▶ **REQUIRED ACTION**: From the data below, repeat exactly the lines from the line with "ver_script_cta : option string;" to the line with "#[export] Instance version_settable", both included.

▶ **RECORDS**:
(** [models/content.py] *)
Record ContentItem : Type := mk_item {
  item_workspace_id : id;
  item_topic : string;
  item_target_length_seconds : option Z;
  item_current_stage : ContentStage;
  item_status : ContentStatus;
  item_current_version_id : option id;
  item_current_pipeline_run_id : option id;
  item_created_by : option id;
  item_updated_by : option id
}.
#[export] Instance item_settable : Settable ContentItem := λ r,
  mk_item (item_workspace_id r) (item_topic r) (item_target_length_seconds r) (item_current_stage r) (item_status r) (item_current_version_id r) (item_current_pipeline_run_id r) (item_created_by r) (item_updated_by r).

(** [models/content.py] *)
Record ContentVersion : Type := mk_version {
  ver_workspace_id : id;
  ver_content_item_id : id;
  ver_script_hook : option string;
  ver_script_body : option string;
  ver_script_cta : option string;
  ver_prompt_used : option string;
  ver_generated_by : option string;
  ver_created_by : option id
}.
#[export] Instance version_settable : Settable ContentVersion := λ r,
  mk_version (ver_workspace_id r) (ver_content_item_id r) (ver_script_hook r) (ver_script_body r) (ver_script_cta r) (ver_prompt_used r) (ver_generated_by r) (ver_created_by r).

(** [models/events.py] *)
Record OutboxEvent : Type := mk_event {
  ev_workspace_id : id;
  ev_type : string;
  ev_version : Z;
  ev_aggregate_type : string;
  ev_aggregate_id : id;
  ev_correlation_id : id;
  ev_causation_id : option id;
  ev_trace_id : option id;
  ev_span_id : option id;
  ev_sequence : Z;
  ev_payload : json;
  ev_status : OutboxEventStatus;
  ev_delivery_attempts : Z;
  ev_occurred_at : time;
  ev_produced_by : string
}.
#[export] Instance event_settable : Settable OutboxEvent := λ r,
  mk_event (ev_workspace_id r) (ev_type r) (ev_version r) (ev_aggregate_type r) (ev_aggregate_id r) (ev_correlation_id r) (ev_causation_id r) (ev_trace_id r) (ev_span_id r) (ev_sequence r) (ev_payload r) (ev_status r) (ev_delivery_attempts r) (ev_occurred_at r) (ev_produced_by r).

(** [models/events.py]; unique on name *)
Record EventConsumer : Type := mk_consumer {
  con_id : id;
  con_max_event_version : Z;
  con_max_delivery_attempts : Z
}.
#[export] Instance consumer_settable : Settable EventConsumer := λ r,
  mk_consumer (con_id r) (con_max_event_version r) (con_max_delivery_attempts r).

(** [models/events.py]; unique on (consumer_id, aggregate_type, partition_key) *)
Record ConsumerCheckpoint : Type := mk_checkpoint {
  ck_id : id;
  ck_last_sequence : Z
}.
#[export] Instance checkpoint_settable : Settable ConsumerCheckpoint := λ r,
  mk_checkpoint (ck_id r) (ck_last_sequence r).

(** [models/operations.py] *)
Record DeadLetterJob : Type := mk_dead_letter {
  dlj_workspace_id : id;
  dlj_related_table : string;
  dlj_related_id : id;
  dlj_job_type : string;
  dlj_payload : option json;
  dlj_failure_reason : string;
  dlj_attempt_count : Z;
  dlj_first_failed_at : time;
  dlj_last_failed_at : time;
  dlj_status : DeadLetterStatus
}.
#[export] Instance dead_letter_settable : Settable DeadLetterJob := λ r,
  mk_dead_letter (dlj_workspace_id r) (dlj_related_table r) (dlj_related_id r) (dlj_job_type r) (dlj_payload r) (dlj_failure_reason r) (dlj_attempt_count r) (dlj_first_failed_at r) (dlj_last_failed_at r) (dlj_status r).

(** [models/backpressure.py]; one row per workspace *)
Record WorkspaceBackpressureState : Type := mk_backpressure {
  bps_state : BackpressureState;
  bps_pending_depth : Z;
  bps_entered_at : option time;
  bps_updated_at : time
}.
#[export] Instance backpressure_settable : Settable WorkspaceBackpressureState := λ r,
  mk_backpressure (bps_state r) (bps_pending_depth r) (bps_entered_at r) (bps_updated_at r).

(** [models/backpressure.py]; unique on (workspace_id, provider) *)
Record ProviderConcurrencyBudget : Type := mk_budget {
  bud_max_concurrent : Z
}.
#[export] Instance budget_settable : Settable ProviderConcurrencyBudget := λ r,
  mk_budget (bud_max_concurrent r).

(** [models/provider_effects.py]; unique on (workspace_id, effect_key) *)
Record ProviderEffectKey : Type := mk_effect {
  eff_assignment_id : id;
  eff_attempt_number : Z;
  eff_effect_kind : string
}.
#[export] Instance effect_settable : Settable ProviderEffectKey := λ r,
  mk_effect (eff_assignment_id r) (eff_attempt_number r) (eff_effect_kind r).

(** [models/claim_audit.py] *)
Record StageClaimAudit : Type := mk_claim_audit {
  ca_workspace_id : id;
  ca_assignment_id : option id;
  ca_worker_id : id;
  ca_outcome : ClaimOutcome;
  ca_stage : option ContentStage;
  ca_detail : option string;
  ca_correlation_id : option id
}.
#[export] Instance claim_audit_settable : Settable StageClaimAudit := λ r,
  mk_claim_audit (ca_workspace_id r) (ca_assignment_id r) (ca_worker_id r) (ca_outcome r) (ca_stage r) (ca_detail r) (ca_correlation_id r).

(** [models/recovery_audit.py] *)
Record StageRecoveryAudit : Type := mk_recovery_audit {
  ra_workspace_id : id;
  ra_assignment_id : id;
  ra_previous_worker_id : option id;
  ra_reason : RecoveryReason;
  ra_previous_status : StageAssignmentStatus;
  ra_previous_attempt : Z;
  ra_new_attempt : option Z;
  ra_outcome : RecoveryOutcome;
  ra_detail : option string;
  ra_correlation_id : option id
}.
#[export] Instance recovery_audit_settable : Settable StageRecoveryAudit := λ r,
  mk_recovery_audit (ra_workspace_id r) (ra_assignment_id r) (ra_previous_worker_id r) (ra_reason r) (ra_previous_status r) (ra_previous_attempt r) (ra_new_attempt r) (ra_outcome r) (ra_detail r) (ra_correlation_id r).

(** [models/workers.py] *)
Record WorkerCredential : Type := mk_credential {
  cred_worker_id : id;
  cred_workspace_id : id;
  cred_secret_hash : string;
  cred_status : WorkerCredentialStatus;
  cred_rotated_at : option time;
  cred_expires_at : option time
}.
#[export] Instance credential_settable : Settable WorkerCredential := λ r,
  mk_credential (cred_worker_id r) (cred_workspace_id r) (cred_secret_hash r) (cred_status r) (cred_rotated_at r) (cred_expires_at r).

(** [models/workers.py] *)
Record WorkerHeartbeat : Type := mk_heartbeat {
  whb_worker_id : id;
  whb_status : WorkerStatus;
  whb_current_load : Z;
  whb_heartbeat_at : time
}.
#[export] Instance heartbeat_settable : Settable WorkerHeartbeat := λ r,
  mk_heartbeat (whb_worker_id r) (whb_status r) (whb_current_load r) (whb_heartbeat_at r).

(** [models/worker_logs.py] *)
Record WorkerLog : Type := mk_worker_log {
  wlog_workspace_id : id;
  wlog_worker_id : id;
  wlog_pipeline_run_id : option id;
  wlog_assignment_id : option id;
  wlog_severity : string;
  wlog_message : string;
  wlog_context : json;
  wlog_occurred_at : time;
  wlog_received_at : time
}.
#[export] Instance worker_log_settable : Settable WorkerLog := λ r,
  mk_worker_log (wlog_workspace_id r) (wlog_worker_id r) (wlog_pipeline_run_id r) (wlog_assignment_id r) (wlog_severity r) (wlog_message r) (wlog_context r) (wlog_occurred_at r) (wlog_received_at r).

(** [models/automation.py]; keyed by loop name *)
Record AutomationLease : Type := mk_lease {
  lse_owner_id : option string;
  lse_owner_started_at : option time;
  lse_lease_expires_at : option time;
  lse_last_heartbeat_at : option time;
  lse_last_ok_at : option time;
  lse_last_error : option string;
  lse_tick_count : Z;
  lse_work_count : Z
}.
#[export] Instance lease_settable : Settable AutomationLease := λ r,
  mk_lease (lse_owner_id r) (lse_owner_started_at r) (lse_lease_expires_at r) (lse_last_heartbeat_at r) (lse_last_ok_at r) (lse_last_error r) (lse_tick_count r) (lse_work_count r).

(** ** The state an operation runs against

    [w_now] is the clock an operation reads ([datetime.now(UTC)]; one reading
    per operation), [w_next] the next [uuid.uuid4()], [w_draw] the draw of
    [random.random()] in units of [2^-53].  Sessions are opened with
    [autoflush=False]: a [select] sees only flushed rows.  The one query of
    the engine that can run while a row it filters on is dirty reads the
    review gates, so [w_gates_db] is the flushed copy of [w_gates];
    [flush] brings it up to date. *)
Record World : Type := mk_world {
  w_now : time;
  w_next : id;
  w_draw : Z;
  w_workspaces : gmap id Workspace;
  w_definitions : gmap id WorkflowDefinition;
  w_stages : gmap (id * ContentStage) WorkflowStage;
  w_transitions : gmap id WorkflowTransition;
  w_runs : gmap id PipelineRun;
  w_stage_runs : gmap (id * ContentStage * Z) PipelineStageRun;
  w_gates : gmap id ReviewGate;
  w_gates_db : gmap id ReviewGate;
  w_decisions : gmap id ReviewDecision;
  w_jobs : gmap id JobSchedule;
  w_limits : gmap id WorkspaceConcurrencyLimit;
  w_assignments : gmap id StageAssignment;
  w_workers : gmap id WorkerRegistration;
  w_reservations : gmap id SpendReservation;
  w_spend_logs : gmap id SpendLog;
  w_caps : gmap (id * option string) SpendCap;
  w_items : gmap id ContentItem;
  w_versions : gmap id ContentVersion;
  w_outbox : gmap id OutboxEvent;
  w_consumers : gmap string EventConsumer;
  w_checkpoints : gmap (id * string * id) ConsumerCheckpoint;
  w_dead_letters : gmap id DeadLetterJob;
  w_backpressure : gmap id WorkspaceBackpressureState;
  w_budgets : gmap (id * string) ProviderConcurrencyBudget;
  w_effects : gmap (id * string) ProviderEffectKey;
  w_claim_audit : gmap id StageClaimAudit;
  w_recovery_audit : gmap id StageRecoveryAudit;
  w_credentials : gmap id WorkerCredential;
  w_heartbeats : gmap id WorkerHeartbeat;
  w_worker_logs : gmap id WorkerLog;
  w_leases : gmap string AutomationLease
}.
#[export] Instance world_settable : Settable World := λ r,
  mk_world (w_now r) (w_next r) (w_draw r) (w_workspaces r) (w_definitions r) (w_stages r) (w_transitions r) (w_runs r) (w_stage_runs r) (w_gates r) (w_gates_db r) (w_decisions r) (w_jobs r) (w_limits r) (w_assignments r) (w_workers r) (w_reservations r) (w_spend_logs r) (w_caps r) (w_items r) (w_versions r) (w_outbox r) (w_consumers r) (w_checkpoints r) (w_dead_letters r) (w_backpressure r) (w_budgets r) (w_effects r) (w_claim_audit r) (w_recovery_audit r) (w_credentials r) (w_heartbeats r) (w_worker_logs r) (w_leases r).

(** ** Exceptions *)
Inductive exn : Type :=
| ValueError (msg : string)
| KeyError (key : string)
| TypeError
| AttributeError
| InvalidOperation
| OverflowError
| IndexError
| RuntimeError (msg : string)
| NotImplementedError
| IntegrityError (constraint : string)
| DataError (value : string)
| MultipleResultsFound
| NoSuchRow (table : string)
| LeaseNotOwned
| LeaseConflict (code : string)
| ReviewGateNotFoundError
| ReviewGateDeliveryError
| SpendBudgetExceededError
| PublicationBlocked (code : string)
| LeonSpendExceeded (msg : string)
| LeonVoiceError (detail stage : string)
| BillingError (code detail : string)
| AuthError (code message : string)
| LookupError (msg : string)
| ResearchGateError (msg : string)
| StrategyGateError (msg : string)
| StrategyAuditGateError (msg : string)
| ContentDepartmentGateError (msg : string)
| ContentDepartmentNotFoundError (msg : string)
| ProductionNotFoundError (msg : string)
| ProductionEligibilityError (msg : string)
| ProducerGateError (msg : string)
| ComplianceNotFoundError (msg : string)
| ComplianceGateError (msg : string)
| HTTPException (status_code : Z) (detail : string)
| HTTPExceptionDetail (status_code : Z) (detail : json).

(** [str(exc)], of the exceptions that are reported by their text *)
Definition exn_str (e : exn) : string :=
  match e with
  | ValueError m | RuntimeError m | IntegrityError m | LookupError m
  | ResearchGateError m | StrategyGateError m | StrategyAuditGateError m
  | ContentDepartmentGateError m | ContentDepartmentNotFoundError m
  | ProductionNotFoundError m | ProductionEligibilityError m | ProducerGateError m
  | ComplianceNotFoundError m | ComplianceGateError m => m
  | KeyError k => ("'" +:+ k +:+ "'")%string
  | LeaseConflict c => c
  | _ => EmptyString
  end.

▶ **TASK SOLUTION**:
  ver_script_cta : option string;
  ver_prompt_used : option string;
  ver_generated_by : option string;
  ver_created_by : option id
}.
#[export] Instance version_settable : Settable ContentVersion := λ r,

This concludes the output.